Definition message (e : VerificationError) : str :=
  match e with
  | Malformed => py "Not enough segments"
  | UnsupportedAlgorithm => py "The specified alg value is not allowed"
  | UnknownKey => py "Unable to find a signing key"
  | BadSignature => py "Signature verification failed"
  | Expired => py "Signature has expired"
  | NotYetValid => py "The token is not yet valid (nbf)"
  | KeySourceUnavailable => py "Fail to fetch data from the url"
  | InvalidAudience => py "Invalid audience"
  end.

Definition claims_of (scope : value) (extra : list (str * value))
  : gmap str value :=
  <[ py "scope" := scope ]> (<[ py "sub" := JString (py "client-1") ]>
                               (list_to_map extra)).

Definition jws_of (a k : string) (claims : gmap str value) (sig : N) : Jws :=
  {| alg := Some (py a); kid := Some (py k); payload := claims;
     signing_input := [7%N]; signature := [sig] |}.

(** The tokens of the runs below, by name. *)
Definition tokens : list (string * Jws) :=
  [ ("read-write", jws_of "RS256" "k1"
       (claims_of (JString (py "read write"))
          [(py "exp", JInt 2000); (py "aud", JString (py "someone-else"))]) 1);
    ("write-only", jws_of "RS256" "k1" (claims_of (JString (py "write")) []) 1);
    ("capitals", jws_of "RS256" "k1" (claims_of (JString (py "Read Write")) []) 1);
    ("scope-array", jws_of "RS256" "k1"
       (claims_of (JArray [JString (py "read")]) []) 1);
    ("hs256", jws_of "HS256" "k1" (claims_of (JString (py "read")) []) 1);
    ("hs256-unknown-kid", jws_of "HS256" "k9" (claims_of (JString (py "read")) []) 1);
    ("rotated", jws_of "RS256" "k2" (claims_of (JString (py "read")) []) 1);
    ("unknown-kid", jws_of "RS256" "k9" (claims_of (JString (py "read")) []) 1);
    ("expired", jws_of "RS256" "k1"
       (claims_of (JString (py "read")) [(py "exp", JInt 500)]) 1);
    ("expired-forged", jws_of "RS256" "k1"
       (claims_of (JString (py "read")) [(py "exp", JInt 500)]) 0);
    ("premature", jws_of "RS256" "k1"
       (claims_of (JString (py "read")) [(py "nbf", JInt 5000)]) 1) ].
---
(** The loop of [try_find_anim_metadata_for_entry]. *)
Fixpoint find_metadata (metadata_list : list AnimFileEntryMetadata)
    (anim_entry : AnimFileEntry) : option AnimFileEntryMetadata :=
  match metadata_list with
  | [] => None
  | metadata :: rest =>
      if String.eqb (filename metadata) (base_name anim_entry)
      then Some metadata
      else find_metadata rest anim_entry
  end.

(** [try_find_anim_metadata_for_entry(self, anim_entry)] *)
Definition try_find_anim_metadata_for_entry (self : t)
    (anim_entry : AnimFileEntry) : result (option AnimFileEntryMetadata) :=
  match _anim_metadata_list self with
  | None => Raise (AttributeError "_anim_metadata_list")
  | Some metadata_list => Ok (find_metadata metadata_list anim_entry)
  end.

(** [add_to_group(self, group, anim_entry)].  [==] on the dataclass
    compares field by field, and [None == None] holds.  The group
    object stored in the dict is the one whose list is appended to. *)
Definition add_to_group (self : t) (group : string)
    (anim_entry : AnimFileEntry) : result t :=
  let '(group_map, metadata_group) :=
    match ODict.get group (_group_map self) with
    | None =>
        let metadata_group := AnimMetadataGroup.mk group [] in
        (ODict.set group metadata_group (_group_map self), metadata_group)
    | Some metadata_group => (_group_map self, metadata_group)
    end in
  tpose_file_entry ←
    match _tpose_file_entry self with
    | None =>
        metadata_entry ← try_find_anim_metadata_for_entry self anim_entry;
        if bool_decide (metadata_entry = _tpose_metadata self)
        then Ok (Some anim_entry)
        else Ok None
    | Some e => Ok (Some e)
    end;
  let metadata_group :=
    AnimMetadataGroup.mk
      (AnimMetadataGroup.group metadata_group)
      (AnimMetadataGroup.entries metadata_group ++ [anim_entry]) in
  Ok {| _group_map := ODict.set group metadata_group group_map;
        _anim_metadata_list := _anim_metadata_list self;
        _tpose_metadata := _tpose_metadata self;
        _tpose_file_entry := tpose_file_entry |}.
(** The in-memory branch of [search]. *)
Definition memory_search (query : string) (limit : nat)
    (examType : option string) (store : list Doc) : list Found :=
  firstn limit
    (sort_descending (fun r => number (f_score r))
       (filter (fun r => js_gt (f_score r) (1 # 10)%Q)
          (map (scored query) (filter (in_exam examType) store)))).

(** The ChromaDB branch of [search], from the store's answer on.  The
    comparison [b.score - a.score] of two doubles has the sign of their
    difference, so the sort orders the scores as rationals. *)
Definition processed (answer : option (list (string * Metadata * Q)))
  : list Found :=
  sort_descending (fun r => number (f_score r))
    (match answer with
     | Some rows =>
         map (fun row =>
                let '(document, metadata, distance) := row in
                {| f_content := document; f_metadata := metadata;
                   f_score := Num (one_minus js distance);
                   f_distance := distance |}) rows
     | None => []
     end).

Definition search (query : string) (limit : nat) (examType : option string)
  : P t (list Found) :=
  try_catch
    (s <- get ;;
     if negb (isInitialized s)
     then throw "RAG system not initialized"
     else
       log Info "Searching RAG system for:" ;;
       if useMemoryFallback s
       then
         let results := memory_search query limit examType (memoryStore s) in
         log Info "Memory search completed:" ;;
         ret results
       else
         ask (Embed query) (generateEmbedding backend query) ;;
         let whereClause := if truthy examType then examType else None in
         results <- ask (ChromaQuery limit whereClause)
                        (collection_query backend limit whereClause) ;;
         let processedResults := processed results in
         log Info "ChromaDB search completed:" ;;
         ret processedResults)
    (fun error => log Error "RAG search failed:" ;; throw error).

Task description: Pick out all lines from the data above in which the word "AnimFileEntryMetadata" appears.

Written solution:
Fixpoint find_metadata (metadata_list : list AnimFileEntryMetadata)
    (anim_entry : AnimFileEntry) : option AnimFileEntryMetadata :=
    (anim_entry : AnimFileEntry) : result (option AnimFileEntryMetadata) :=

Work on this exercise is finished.